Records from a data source
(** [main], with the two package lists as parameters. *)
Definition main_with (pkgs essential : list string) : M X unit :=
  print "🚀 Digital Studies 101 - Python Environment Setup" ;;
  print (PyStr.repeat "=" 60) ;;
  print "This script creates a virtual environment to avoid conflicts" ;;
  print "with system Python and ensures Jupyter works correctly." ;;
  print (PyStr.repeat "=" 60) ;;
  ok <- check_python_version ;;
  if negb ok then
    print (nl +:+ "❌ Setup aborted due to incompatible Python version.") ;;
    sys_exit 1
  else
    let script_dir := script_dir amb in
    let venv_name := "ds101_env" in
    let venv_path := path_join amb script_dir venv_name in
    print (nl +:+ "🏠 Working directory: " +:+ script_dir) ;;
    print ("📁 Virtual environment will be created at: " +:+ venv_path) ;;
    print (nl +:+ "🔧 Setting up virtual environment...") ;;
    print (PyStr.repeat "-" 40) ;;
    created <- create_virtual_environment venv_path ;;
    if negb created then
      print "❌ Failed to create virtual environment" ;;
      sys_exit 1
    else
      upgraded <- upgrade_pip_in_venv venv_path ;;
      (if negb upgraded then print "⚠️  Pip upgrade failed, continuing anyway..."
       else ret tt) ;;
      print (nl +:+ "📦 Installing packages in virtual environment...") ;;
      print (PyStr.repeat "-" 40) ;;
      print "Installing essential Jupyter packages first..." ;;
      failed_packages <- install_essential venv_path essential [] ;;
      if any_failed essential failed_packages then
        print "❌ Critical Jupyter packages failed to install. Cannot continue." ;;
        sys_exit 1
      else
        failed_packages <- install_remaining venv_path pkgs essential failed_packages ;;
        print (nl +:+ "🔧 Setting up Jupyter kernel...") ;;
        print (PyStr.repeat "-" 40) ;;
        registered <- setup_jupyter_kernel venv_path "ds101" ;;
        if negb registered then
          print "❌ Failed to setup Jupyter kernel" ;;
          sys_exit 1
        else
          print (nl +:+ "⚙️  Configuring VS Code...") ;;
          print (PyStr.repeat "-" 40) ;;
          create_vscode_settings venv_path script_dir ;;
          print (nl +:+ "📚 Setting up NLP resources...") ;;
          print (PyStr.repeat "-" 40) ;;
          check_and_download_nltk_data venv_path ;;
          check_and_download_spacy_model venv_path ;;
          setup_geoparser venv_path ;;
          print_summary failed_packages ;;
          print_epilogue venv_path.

---

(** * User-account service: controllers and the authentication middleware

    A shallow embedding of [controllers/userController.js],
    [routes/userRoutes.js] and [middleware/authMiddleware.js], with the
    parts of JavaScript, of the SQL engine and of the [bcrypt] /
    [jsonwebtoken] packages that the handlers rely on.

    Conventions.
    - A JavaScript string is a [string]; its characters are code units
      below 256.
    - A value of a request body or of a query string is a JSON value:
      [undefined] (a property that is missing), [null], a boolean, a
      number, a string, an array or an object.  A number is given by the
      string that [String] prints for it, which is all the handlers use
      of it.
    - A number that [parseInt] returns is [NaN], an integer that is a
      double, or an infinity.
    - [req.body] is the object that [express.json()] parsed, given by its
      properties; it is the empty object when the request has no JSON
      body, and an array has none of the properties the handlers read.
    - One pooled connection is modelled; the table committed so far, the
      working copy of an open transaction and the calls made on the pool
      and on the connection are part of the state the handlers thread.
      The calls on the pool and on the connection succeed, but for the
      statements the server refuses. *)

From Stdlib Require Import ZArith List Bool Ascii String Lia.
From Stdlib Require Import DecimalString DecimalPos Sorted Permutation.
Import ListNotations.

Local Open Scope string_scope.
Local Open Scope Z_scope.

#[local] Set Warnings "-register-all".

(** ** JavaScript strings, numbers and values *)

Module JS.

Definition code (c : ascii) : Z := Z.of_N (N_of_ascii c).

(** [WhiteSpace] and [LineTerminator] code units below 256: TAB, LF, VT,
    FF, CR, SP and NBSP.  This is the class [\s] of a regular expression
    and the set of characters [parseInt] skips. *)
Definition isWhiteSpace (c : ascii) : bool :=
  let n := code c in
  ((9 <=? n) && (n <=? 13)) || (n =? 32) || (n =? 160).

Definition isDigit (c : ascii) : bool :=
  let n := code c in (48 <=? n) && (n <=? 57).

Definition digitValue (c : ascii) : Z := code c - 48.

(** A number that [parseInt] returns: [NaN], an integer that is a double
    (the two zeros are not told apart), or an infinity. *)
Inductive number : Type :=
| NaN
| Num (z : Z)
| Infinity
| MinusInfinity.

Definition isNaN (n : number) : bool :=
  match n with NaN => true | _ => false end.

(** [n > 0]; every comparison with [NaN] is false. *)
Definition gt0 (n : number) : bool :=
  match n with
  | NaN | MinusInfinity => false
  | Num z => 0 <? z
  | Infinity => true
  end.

...

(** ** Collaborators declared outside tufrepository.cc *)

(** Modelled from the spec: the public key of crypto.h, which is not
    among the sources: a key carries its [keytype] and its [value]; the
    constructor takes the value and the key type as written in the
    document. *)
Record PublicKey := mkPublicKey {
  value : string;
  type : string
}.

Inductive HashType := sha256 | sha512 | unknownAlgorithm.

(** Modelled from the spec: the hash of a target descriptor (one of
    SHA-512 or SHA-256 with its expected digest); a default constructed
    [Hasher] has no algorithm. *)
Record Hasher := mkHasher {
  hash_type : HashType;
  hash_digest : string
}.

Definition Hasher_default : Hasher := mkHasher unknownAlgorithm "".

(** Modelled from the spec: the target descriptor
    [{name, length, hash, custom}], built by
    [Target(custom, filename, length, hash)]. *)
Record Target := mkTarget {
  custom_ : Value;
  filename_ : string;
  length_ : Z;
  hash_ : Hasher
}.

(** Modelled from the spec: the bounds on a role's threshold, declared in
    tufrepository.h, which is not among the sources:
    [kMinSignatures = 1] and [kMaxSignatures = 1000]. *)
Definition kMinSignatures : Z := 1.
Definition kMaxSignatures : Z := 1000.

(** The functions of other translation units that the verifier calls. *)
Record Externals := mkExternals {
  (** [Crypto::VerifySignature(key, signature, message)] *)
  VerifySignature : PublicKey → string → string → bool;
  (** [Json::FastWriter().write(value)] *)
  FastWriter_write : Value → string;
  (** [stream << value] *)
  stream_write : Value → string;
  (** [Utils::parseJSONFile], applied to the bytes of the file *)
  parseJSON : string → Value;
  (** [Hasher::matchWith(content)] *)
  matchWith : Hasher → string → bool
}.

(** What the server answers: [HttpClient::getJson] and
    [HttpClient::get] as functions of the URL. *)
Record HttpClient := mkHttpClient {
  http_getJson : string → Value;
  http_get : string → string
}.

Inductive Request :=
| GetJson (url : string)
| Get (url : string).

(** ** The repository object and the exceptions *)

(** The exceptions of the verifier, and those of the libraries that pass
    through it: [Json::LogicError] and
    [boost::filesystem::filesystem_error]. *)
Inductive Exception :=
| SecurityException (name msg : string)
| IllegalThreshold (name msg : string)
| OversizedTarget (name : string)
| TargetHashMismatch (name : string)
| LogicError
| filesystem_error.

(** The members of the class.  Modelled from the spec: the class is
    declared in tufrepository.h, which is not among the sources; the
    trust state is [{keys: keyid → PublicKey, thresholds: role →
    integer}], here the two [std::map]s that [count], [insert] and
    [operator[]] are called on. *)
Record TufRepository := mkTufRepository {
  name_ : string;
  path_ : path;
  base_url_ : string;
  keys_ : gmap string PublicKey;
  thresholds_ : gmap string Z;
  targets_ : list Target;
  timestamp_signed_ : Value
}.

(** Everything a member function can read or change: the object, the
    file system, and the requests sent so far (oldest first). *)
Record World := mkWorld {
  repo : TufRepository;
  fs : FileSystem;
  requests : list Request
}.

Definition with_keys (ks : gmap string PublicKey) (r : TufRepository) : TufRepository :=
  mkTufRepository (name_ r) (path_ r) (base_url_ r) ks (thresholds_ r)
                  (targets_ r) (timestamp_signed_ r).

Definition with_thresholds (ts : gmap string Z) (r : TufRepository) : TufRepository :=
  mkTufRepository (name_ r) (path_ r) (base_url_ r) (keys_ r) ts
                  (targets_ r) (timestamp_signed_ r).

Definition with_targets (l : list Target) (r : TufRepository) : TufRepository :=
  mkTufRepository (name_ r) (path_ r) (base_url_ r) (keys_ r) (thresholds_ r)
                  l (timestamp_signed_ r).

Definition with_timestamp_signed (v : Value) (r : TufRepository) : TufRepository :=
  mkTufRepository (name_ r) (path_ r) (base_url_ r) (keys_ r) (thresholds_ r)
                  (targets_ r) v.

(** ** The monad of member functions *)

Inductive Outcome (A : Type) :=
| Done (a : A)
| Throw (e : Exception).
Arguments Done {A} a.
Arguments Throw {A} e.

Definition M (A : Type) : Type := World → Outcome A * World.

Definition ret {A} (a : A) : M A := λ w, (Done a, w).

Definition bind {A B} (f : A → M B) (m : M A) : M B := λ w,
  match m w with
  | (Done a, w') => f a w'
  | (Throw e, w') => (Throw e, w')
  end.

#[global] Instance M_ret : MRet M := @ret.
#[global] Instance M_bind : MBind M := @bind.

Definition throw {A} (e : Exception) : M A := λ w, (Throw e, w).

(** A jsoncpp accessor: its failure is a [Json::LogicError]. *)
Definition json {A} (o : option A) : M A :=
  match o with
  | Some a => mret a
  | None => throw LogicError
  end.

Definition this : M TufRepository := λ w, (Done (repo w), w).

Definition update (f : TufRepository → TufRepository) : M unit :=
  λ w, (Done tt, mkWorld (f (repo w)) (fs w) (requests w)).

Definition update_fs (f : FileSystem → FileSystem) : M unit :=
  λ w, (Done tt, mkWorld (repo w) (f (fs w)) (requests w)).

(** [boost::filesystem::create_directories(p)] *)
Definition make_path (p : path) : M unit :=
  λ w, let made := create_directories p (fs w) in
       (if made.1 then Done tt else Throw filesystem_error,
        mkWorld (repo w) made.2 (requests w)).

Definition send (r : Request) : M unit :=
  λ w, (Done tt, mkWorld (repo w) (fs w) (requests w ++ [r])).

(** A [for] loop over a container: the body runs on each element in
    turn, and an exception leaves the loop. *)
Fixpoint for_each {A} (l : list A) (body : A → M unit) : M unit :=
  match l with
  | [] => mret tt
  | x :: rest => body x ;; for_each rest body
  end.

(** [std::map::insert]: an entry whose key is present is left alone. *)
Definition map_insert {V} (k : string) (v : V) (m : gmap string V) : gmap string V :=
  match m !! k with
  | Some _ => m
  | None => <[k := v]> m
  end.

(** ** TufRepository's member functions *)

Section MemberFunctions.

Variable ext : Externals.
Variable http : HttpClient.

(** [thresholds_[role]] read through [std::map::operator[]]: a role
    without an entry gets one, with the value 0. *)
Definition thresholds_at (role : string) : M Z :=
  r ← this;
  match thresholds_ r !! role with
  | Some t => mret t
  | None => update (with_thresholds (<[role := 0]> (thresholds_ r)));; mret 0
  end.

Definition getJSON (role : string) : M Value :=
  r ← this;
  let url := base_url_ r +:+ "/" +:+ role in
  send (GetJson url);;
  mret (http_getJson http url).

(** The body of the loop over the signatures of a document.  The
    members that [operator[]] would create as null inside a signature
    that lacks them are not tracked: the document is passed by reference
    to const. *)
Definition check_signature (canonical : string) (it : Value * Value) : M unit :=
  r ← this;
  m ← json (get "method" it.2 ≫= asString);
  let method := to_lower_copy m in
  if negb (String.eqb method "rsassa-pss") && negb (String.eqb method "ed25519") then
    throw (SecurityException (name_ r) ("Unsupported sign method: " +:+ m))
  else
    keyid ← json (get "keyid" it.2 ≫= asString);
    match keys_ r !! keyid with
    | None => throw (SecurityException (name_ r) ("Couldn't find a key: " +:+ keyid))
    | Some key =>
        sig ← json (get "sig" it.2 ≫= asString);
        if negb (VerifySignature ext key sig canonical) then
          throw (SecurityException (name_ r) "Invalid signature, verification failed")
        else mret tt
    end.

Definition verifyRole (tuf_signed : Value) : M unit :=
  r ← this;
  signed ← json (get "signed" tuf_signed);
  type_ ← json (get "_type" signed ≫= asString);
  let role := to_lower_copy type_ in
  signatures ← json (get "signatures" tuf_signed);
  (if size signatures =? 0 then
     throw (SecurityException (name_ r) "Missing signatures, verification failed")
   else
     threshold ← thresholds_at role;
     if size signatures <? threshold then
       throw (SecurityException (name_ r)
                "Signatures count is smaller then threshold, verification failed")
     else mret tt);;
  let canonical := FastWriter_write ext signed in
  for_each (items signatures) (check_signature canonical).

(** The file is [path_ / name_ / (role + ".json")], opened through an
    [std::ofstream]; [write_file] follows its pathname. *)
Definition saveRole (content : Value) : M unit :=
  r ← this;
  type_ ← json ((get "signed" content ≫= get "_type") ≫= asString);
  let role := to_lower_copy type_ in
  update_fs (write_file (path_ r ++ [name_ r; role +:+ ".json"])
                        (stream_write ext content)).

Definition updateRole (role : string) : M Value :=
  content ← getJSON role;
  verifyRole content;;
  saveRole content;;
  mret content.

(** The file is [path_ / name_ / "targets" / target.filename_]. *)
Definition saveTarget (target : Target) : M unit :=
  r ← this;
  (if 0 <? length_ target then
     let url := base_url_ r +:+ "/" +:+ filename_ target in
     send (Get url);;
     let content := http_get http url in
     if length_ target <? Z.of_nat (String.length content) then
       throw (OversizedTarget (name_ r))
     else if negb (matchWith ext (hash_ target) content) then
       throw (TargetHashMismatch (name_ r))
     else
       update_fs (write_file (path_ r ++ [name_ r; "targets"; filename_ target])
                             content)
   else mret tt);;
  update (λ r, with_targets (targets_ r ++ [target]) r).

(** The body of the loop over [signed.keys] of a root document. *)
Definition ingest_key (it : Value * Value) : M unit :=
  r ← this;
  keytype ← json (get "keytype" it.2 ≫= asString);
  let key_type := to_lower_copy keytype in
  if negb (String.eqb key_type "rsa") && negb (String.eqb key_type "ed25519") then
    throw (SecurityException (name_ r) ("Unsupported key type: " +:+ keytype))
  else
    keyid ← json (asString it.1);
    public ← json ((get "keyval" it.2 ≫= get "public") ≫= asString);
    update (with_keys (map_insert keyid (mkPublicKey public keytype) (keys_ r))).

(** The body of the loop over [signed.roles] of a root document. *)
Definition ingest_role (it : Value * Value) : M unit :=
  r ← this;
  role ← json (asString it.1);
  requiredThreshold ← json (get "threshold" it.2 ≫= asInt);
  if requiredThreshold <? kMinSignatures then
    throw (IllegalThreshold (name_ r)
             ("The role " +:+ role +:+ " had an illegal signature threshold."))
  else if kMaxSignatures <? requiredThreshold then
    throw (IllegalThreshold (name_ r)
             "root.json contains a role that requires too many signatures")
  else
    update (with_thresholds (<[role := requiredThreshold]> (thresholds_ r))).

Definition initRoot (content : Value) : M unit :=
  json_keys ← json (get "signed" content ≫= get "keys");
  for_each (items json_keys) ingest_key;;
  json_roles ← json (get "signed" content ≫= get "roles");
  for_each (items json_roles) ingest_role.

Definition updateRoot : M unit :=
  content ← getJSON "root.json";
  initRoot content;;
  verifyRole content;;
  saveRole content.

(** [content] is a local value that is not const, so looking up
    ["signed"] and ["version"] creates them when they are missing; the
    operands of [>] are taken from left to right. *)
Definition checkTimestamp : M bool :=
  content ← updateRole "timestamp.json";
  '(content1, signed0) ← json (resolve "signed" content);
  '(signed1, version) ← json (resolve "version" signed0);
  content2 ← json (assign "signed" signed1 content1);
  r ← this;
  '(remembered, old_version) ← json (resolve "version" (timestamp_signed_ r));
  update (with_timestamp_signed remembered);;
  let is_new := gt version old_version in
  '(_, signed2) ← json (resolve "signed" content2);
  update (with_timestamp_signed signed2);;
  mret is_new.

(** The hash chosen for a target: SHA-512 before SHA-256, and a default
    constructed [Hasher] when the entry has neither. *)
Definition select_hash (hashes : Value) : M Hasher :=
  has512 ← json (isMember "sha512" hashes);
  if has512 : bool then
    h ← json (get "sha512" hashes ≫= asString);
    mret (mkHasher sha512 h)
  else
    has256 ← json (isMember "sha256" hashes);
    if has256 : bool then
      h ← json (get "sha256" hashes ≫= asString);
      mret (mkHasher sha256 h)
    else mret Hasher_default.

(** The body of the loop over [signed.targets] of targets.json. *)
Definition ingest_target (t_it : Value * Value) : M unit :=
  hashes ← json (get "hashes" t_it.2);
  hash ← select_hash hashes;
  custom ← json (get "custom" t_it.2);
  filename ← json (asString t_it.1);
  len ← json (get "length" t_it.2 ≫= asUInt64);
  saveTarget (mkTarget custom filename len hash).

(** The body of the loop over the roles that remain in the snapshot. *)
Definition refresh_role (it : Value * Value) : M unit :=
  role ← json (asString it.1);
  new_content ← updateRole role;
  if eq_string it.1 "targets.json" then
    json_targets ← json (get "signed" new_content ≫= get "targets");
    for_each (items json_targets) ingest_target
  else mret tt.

• The problem
Look above for the line holding "else ret tt) ;;", then set down exactly that line and every line after it up to and including the line holding "print_epilogue venv_path.", with nothing else.

• Completed task
       else ret tt) ;;
      print (nl +:+ "📦 Installing packages in virtual environment...") ;;
      print (PyStr.repeat "-" 40) ;;
      print "Installing essential Jupyter packages first..." ;;
      failed_packages <- install_essential venv_path essential [] ;;
      if any_failed essential failed_packages then
        print "❌ Critical Jupyter packages failed to install. Cannot continue." ;;
        sys_exit 1
      else
        failed_packages <- install_remaining venv_path pkgs essential failed_packages ;;
        print (nl +:+ "🔧 Setting up Jupyter kernel...") ;;
        print (PyStr.repeat "-" 40) ;;
        registered <- setup_jupyter_kernel venv_path "ds101" ;;
        if negb registered then
          print "❌ Failed to setup Jupyter kernel" ;;
          sys_exit 1
        else
          print (nl +:+ "⚙️  Configuring VS Code...") ;;
          print (PyStr.repeat "-" 40) ;;
          create_vscode_settings venv_path script_dir ;;
          print (nl +:+ "📚 Setting up NLP resources...") ;;
          print (PyStr.repeat "-" 40) ;;
          check_and_download_nltk_data venv_path ;;
          check_and_download_spacy_model venv_path ;;
          setup_geoparser venv_path ;;
          print_summary failed_packages ;;
          print_epilogue venv_path.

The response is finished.